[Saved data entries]
(* ===== verification/PoolSteps.v ===== *)
(** * What the pool's calls are made of

    Every call of the machine is a sequence of changes of a few kinds, each
    with the condition the code checks first; [consistent] is what ties
    requests to entries between changes. *)
From S2P Require Import Prelude Utf8 Cbor Protocol Validate Binding BindingFacts PoolTypes SetupClock Pool.
Import PoolMachine.

(** ** Requests and entries belong to each other *)

(** What a request's state promises about the entries. *)
Definition request_ok (id : RequestId.t) (state : RequestState.t) (ents : gmap ConnectionId.t Entry.t) : Prop :=
  match state with
  | RequestState.Waiting | RequestState.Failed _ => True
  | RequestState.Opening c =>
      exists e, ents !! c = Some e /\ EntryState.opening_request e.(Entry.state) = Some id
  | RequestState.Ready lease =>
      exists e, ents !! lease.(LeaseId.connection) = Some e /\ e.(Entry.state) = EntryState.Leased lease (Some id)
  end.

(** The entry is the request's: its owner's, and for its key. *)
Definition serves (e : Entry.t) (p : Pending.t) : Prop :=
  e.(Entry.owner) = Some p.(Pending.request).(PoolRequest.owner)
  /\ e.(Entry.key) = p.(Pending.request).(PoolRequest.key).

#### Exercise requirements:
Scan the lines above, and whenever one holds the string "Some", copy it.

#### Result of the exercise:
      exists e, ents !! c = Some e /\ EntryState.opening_request e.(Entry.state) = Some id
      exists e, ents !! lease.(LeaseId.connection) = Some e /\ e.(Entry.state) = EntryState.Leased lease (Some id)
  e.(Entry.owner) = Some p.(Pending.request).(PoolRequest.owner)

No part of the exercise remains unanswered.